“What’s Nathan been up to lately?” asked my wife, Linda.

Nathan is the son of my friend Matt, and since Matt and I had just had a couple of beers the other night (as we do nearly every Tuesday night), it seemed like a reasonable question.

Unfortunately, I really had no idea.

Catch-up conversations regarding our respective kids, wives, jobs, pets, etc., are rarely on the table at these weekly events.

Instead, and for reasons unclear, we tend to focus on the minutiae of the moment:

“Do you think these two beer glasses are the same size? This one looks way smaller.”

“Who do you suppose is the oldest player in the NBA these days?”

“Do you shovel your own driveway or does somebody do it for you?”

And so when Matt asked why my wallet (which was sitting on the bar) looked so thick, it was entirely consistent with the type of mindless banter that keeps us occupied for an enjoyable couple of hours each week.

The answer? Because I am in the process of switching banks – both my personal and business accounts.

Which means that for the time being, and until I complete the switch, I’ve got twice as many ATM and credit cards on hand as usual.

Switching banks is a huge hassle.

In my case, I’ve got lines of credit, home equity loans, links to college tuition payments, links to credit card payments and deposits, and dozens upon dozens of automated, monthly charges that flow through the various accounts.

I figure I’ll be fat-walleting things for at least six more months before I can be certain there is no longer any activity hitting the old accounts.

If you are a bank, of course, the “switching is a hassle” factor baked into your business model is extraordinarily good news. It means that until and if you become bad enough relative to the competition, people are going to stick with you.

On the other end of the hassle continuum is my local gas station.

I pass four of these on the five-mile drive to my office, and while I do tend to go to the same one, if the day arrives where there’s even the slightest inconvenience relative to other options – lines are too long, machines too slow, no wiper fluid in the bucket – I’ll switch easily and without a second thought.

Are you a bank or are you a gas station?

It’s an interesting question, isn’t it?

And while I’m not suggesting you stop treating your clients as if they could leave at any moment and with zero hassle, it’s worth considering how the services you offer and the way you offer them gives people pause (or not) when they think about moving on.

For example …

Are there obvious substitutes for you? Gas stations are all the same. Same product, same price, same experience. Unfortunately, at some level, so are all financial planners, attorneys, coaches, writers and countless other professionals.

Doing an adequate job at the thing you’ve been hired to do may satisfy the technical requirements of the agreement. But all your competition offers the same.

So can you offer things – conveniences, unique insights, accessibility, feelings – in addition to whatever your clients are explicitly buying?

My doctor’s office, for example, has everything in one building. Lab, X-ray, ophthalmologist, cardiologist, sports specialist, and an easy to use patient portal. In many ways, and since medically, all doctors appear the same to me, that’s what’s keeping me from shopping around.

(Hint: The less quantifiable are the extra things you offer [e.g., “I feel well taken care of when I talk to her”], the riskier it feels to me to leave you in search of a replacement. [Insert your own, “That’s why I’m still married to him” joke here.])

Are your contracts open ended?

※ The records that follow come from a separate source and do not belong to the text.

Definition api_mining_status : prog vars unit :=
  let* active := xmrig_active in
  match active with
  | Some _ =>
      parseXmrigLog ;;;
      try
        let* d := info_difficulty in
        let* s := gets id in
        res_json (obj (xmrig_mining_fields s d ++ ["accepted" ::= vint (xmrigAccepted s)]))
      catch _ =>
        let* s := gets id in res_json (obj (xmrig_mining_fields s (vint 1)))
  | None =>
      try
        let* data := fetch_json (get_url (DAEMON_HTTP ++ "/mining_status")) in
        let* info := fetch_json (get_url (DAEMON_HTTP ++ "/get_info")) in
        let* active := jget data "active" in
        let* speed := jget data "speed" in
        let* threads := jget data "threads_count" in
        let* address := jget data "address" in
        let* difficulty := jget info "difficulty" in
        res_json (obj ["active" ::= or_else active (VBool false); "miner" ::= str "builtin";
          "speed" ::= or_else speed (vint 0); "threads_count" ::= or_else threads (vint 0);
          "address" ::= or_else address (str ""); "difficulty" ::= or_else difficulty (vint 1)])
      catch _ => res_json (obj ["active" ::= VBool false; "speed" ::= vint 0;
                                "threads_count" ::= vint 0; "difficulty" ::= vint 1])
  end.

Definition api_xmrig_available : prog vars unit :=
  let* available := isXmrigAvailable in
  res_json (obj ["available" ::= VBool available; "path" ::= str getXmrigPath]).

(** ** Wallet endpoints *)

#[local] Instance wallet_server : WalletServer vars := {
  get_wallet := currentWalletName;
  set_wallet := set_currentWalletName;
  start_wallet_rpc := startWalletRpc;
  wallet_dir := WALLET_DIR;
  wallet_fetch := node_fetch
}.

Definition api_wallet_list : prog vars unit := Wallet.api_wallet_list.
Definition api_wallet_create (body : fields) : prog vars unit := Wallet.api_wallet_create body.

(** The name to open is [name || filename]. *)
Definition api_wallet_open (body : fields) : prog vars unit :=
  let walletName := or_else (field "name" body) (field "filename" body) in
  if negb (truthy walletName) then respond 400 (error_text "Wallet name required")
  else open_wallet walletName (field "password" body).

Definition api_wallet_restore (body : fields) : prog vars unit := Wallet.api_wallet_restore body.
Definition api_wallet_balance : prog vars unit := Wallet.api_wallet_balance.
Definition api_wallet_address : prog vars unit := Wallet.api_wallet_address.
Definition api_wallet_transfers : prog vars unit := Wallet.api_wallet_transfers.
Definition api_wallet_send (body : fields) : prog vars unit := send_plain 11 body.
Definition api_wallet_refresh : prog vars unit := Wallet.api_wallet_refresh.
Definition api_wallet_close : prog vars unit := Wallet.api_wallet_close.
Definition api_wallet_status : prog vars unit := Wallet.api_wallet_status.

(** ** Server start and shutdown *)

(** The [listen] callback: start the wallet RPC, then open the browser after
    half a second. *)
Definition on_listen : prog vars unit :=
  (try startWalletRpc catch _ => Ret tt) ;;;
  fork (Sleep 500) (fun _ => Ret tt).

(** What the ['error'] listener of the HTTP server does. *)
Inductive fatal := ExitWith (code : Z) | Rethrow.
Definition on_server_error (code : string) : fatal :=
  if String.eqb code "EADDRINUSE" then ExitWith 1 else Rethrow.

Definition on_sigint : prog vars unit :=
  let* p := gets walletRpcProcess in
  match p with Some h => sys (ChildKill h) ;;; Ret tt | None => Ret tt end.

(** ** Routes *)

Inductive request :=
| GetInfo | PostDaemonStart | PostDaemonStop | GetDaemonStatus
| GetDaemonLogs (query : fields) | GetLastBlock | GetBlock (height : string)
| GetPeers | GetBlocksRecent | GetMinerStatus | PostMiningStart (body : fields)
| PostMiningStop | GetMiningStatus | GetXmrigAvailable | GetWalletList
| PostWalletCreate (body : fields) | PostWalletOpen (body : fields)
| PostWalletRestore (body : fields) | GetWalletBalance | GetWalletAddress
| GetWalletTransfers | PostWalletSend (body : fields) | PostWalletRefresh
| PostWalletClose | GetWalletStatus.

Definition handler (r : request) : prog vars unit :=
  match r with
  | GetInfo => api_info
  | PostDaemonStart => api_daemon_start
  | PostDaemonStop => api_daemon_stop
  | GetDaemonStatus => api_daemon_status
  | GetDaemonLogs query => api_daemon_logs query
  | GetLastBlock => api_last_block
  | GetBlock height => api_block height
  | GetPeers => api_peers
  | GetBlocksRecent => api_blocks_recent
  | GetMinerStatus => api_miner_status
  | PostMiningStart body => api_mining_start body
  | PostMiningStop => api_mining_stop
  | GetMiningStatus => api_mining_status
  | GetXmrigAvailable => api_xmrig_available
  | GetWalletList => api_wallet_list
  | PostWalletCreate body => api_wallet_create body
  | PostWalletOpen body => api_wallet_open body
  | PostWalletRestore body => api_wallet_restore body
  | GetWalletBalance => api_wallet_balance
  | GetWalletAddress => api_wallet_address
  | GetWalletTransfers => api_wallet_transfers
  | PostWalletSend body => api_wallet_send body
  | PostWalletRefresh => api_wallet_refresh
  | PostWalletClose => api_wallet_close
  | GetWalletStatus => api_wallet_status
  end.
End Server.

As we used to say when I worked for the cable company, “Inertia is our best marketing tool.”

Subscription businesses like your cable company, your health club, your lawn care service, and others that bill you over and over until you say “stop,” understand the power of momentum as a business model.

If you’ve always worked project by project, can you offer an open-ended variation (one that continues until your client says “stop”)? I’ve got two newsletter clients, for example, that I’ve had for more than 15 years and several others for more than five, none of which have an explicit end date.

Do you raise your fees every year? At first glance, this may seem sensible. After all, nearly everything goes up in price, why shouldn’t you?

I don’t. I never raise fees for a given service for an existing client. Ever. Those 15-year-old newsletter clients? They’re paying 2004 rates – and they always will.

“Grandfathering” existing clients is good for them (they save money) and good for you (they are reluctant to leave). Sure, you give up a little bit of money as a result. But you give up 100% of the money if they move on.

Plus, the people who stick around for years and years are the easiest and nicest to work with.

Here’s the bottom line. It’s always harder to get clients than it is to lose them. For many solos, though, once we have one of these precious items, we stop paying close attention and just “do the work.”

If you believe, as I do, that the best clients are the ones who stay forever, see what you can do to make leaving you a difficult decision.